This. Users are supposed to assume that Sequence is single-pass, but it actively tries to confuse them with methods like makeIterator() that can't mutate the Sequence, on top of the fact that IteratorProtocol also exists and is an excellent model of a single-pass Sequence. I wrote about this a while ago, but it bears repeating here:
You get one shot - one chance to inspect the elements in the sequence, and after that, anything you do is semantically undefined. We don't provide any guidance on what a Sequence should do if somebody tries to iterate it again after consuming it (return an empty iterator? trap? produce random values?).
func myAlgorithm<S>(_ input: S) where S: Sequence, S.Element == Int {
if input.contains(42) {
// We have consumed 'input'. Who knows what accessing it again will do?
}
// We have consumed 'input'. Who knows what accessing it again will do?
}
None of the Sequence API makes this behaviour clear. Actually, it actively tries to confuse you by having the same operations with the same names as you'd find on a Collection, but with totally different composition semantics. I would bet that at least 3/4 of generic algorithms which accept a Sequence are incorrect - and again, we don't provide any guidance about what might happen in those cases. They likely won't be "unsafe" in the sense of memory safety, but they will produce unpredictable results and possibly lose or corrupt user data.

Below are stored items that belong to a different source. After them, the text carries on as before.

(** The transactions that remain from the [j]-th pending migration on: committed
    ones, all of them when the run succeeds, and else at most one that does not
    succeed after the first few. *)
Definition remaining (j : nat) (t : list event) (ok : bool) : Prop :=
  ∃ ran rest last, drop j P = ran ++ rest ∧ t = concat (map (committed path_Join m) ran) ++ last
    ∧ if ok then rest = [] ∧ last = []
      else last = [] ∨ ∃ f rest', rest = f :: rest' ∧ panicked path_Join m f last.

Definition inner (e : event) : bool :=
  match e with EBegin _ | ETxExec _ _ _ => true | _ => false end.

(** [past] is what the client has done of the transaction it is in. *)
Definition client_ok (k : nat) (c : client) : Prop :=
  ∃ j past, (j ≤ k)%nat ∧ forallb inner past = true
    ∧ c_open c = foldl tx_event None past
    ∧ remaining j (past ++ txs (c_left c)) (is_Ok (c_result c)).

Lemma client_ok_mono k k' c : (k ≤ k')%nat → client_ok k c → client_ok k' c.
Proof using Type. intros Hk (j & past & Hj & H). exists j, past. split; [lia|done]. Qed.

Lemma remaining_nil j : remaining j [] false.
Proof using Type. exists [], (drop j P), []. split_and!; [done..|by left]. Qed.

(** Runs along a list of known events up to the one after [p]. *)
Ltac split_events :=
  repeat match goal with
  | H : ?p ++ _ :: _ = _ |- _ => is_var p; destruct p; cbn in *; simplify_eq; try done
  | H : _ = ?p ++ _ :: _ |- _ => is_var p; destruct p; cbn in *; simplify_eq; try done
  end.

(** The event that ends a transaction, and what the transaction is then. *)
Lemma remaining_end j past e rest ok :
  remaining j (past ++ e :: rest) ok → forallb inner past = true → inner e = false →
  (∃ f, P !! j = Some f ∧ foldl tx_event None past = Some (tx_of f)
        ∧ (e = ECommit true ∧ remaining (S j) rest ok ∨ e = ECommit false ∧ rest = [] ∧ ok = false))
  ∨ e = ERollback ∧ rest = [] ∧ ok = false.
Proof using Type.
  intros (ran & rest' & last & HP & Ht & Hend) Hpast He.
  destruct ran as [|f ran]; cbn in HP, Ht.
  - destruct ok; [destruct Hend as [_ ->]; by destruct past|].
    destruct Hend as [->|(f & rest'' & -> & Hf)]; [by destruct past|].
    assert (P !! j = Some f) as Hj by (by rewrite <-(Nat.add_0_r j), <-lookup_drop, HP).
    assert (panicked path_Join m f (past ++ e :: rest)) as Hp by (by rewrite Ht).
    clear -Hp Hpast He Hj. remember (past ++ e :: rest) as t eqn:Ht.
    destruct Hp as [| |t [| | |]]; split_events; eauto 10.
  - assert (P !! j = Some f) as Hj by (by rewrite <-(Nat.add_0_r j), <-lookup_drop, HP).
    unfold committed in Ht at 1.
    split_events. left. exists f. split_and!; [done..|]. left. split; [done|].
    exists ran, rest', last. split; [|done].
    rewrite <-Nat.add_1_r, <-drop_drop, HP. done.
Qed.

(** ** The invariant *)

(** A client goes on inside its transaction, or outside of any. *)
Lemma client_ok_inner k o e t r :
  inner e = true ∨ is_tx e = false →
  client_ok k {| c_open := o; c_left := e :: t; c_result := r |} →
  client_ok k {| c_open := tx_event o e; c_left := t; c_result := r |}.
Proof using Type.
  intros He (j & past & Hj & Hpast & Ho & Hrem). cbn in *. subst o. rewrite txs_cons in Hrem.
  destruct (is_tx e) eqn:Htx.
  - destruct He as [He|]; [|done]. exists j, (past ++ [e]). cbn.
    rewrite forallb_app, foldl_app, <-app_assoc, Hpast. cbn. rewrite He. by split_and!.
  - exists j, past. cbn. split_and!; try done. by destruct e.
Qed.

Lemma conflicts_tx_of (R : gmap gostring gostring) f :
  conflicts R (tx_of f) = bool_decide (is_Some (R !! migrationID f)).
Proof using Type.
  unfold tx_of, conflicts. cbn [existsb orb].
  rewrite (bool_decide_eq_true_2 (insert_query m = insert_query m)) by done. apply orb_false_r.
Qed.

(** Who commits without a conflict commits what is next. *)
Lemma commit_is_next k j f :
  (j ≤ k)%nat → P !! j = Some f →
  conflicts (recorded (map tx_of (take k P))) (tx_of f) = false → j = k.
Proof using Type.
  intros Hj Hf. rewrite conflicts_tx_of, bool_decide_eq_false, recorded_Some. intros Hno.
  destruct (decide (j = k)) as [|Hne]; [done|]. destruct Hno. left.
  apply list_elem_of_fmap. exists f. split; [done|].
  apply list_elem_of_lookup. exists j. by rewrite lookup_take_lt by lia.
Qed.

All of these flaws are inherited by this proposed AsyncSequence design. In fact it actually adds one:
Sequence explicitly does not include a count property, because like all Sequence APIs which inspect the contents, it would consume it. It would tell you how many elements it used to contain, but that's kind of irrelevant because you'll never see that sequence of elements again.
That's not to say that Sequence is entirely useless, though! It's there because if you have an algorithm which really is single-pass, it would be nice for Collections to have access to it without the ugliness of creating an iterator. The downside is that the same method handles both consuming and non-consuming cases, with the same spelling.
Since we don't have an async Collection, it's hard to justify an async Sequence.
EDIT: Updated reason why we have Sequence (I had to look it up!)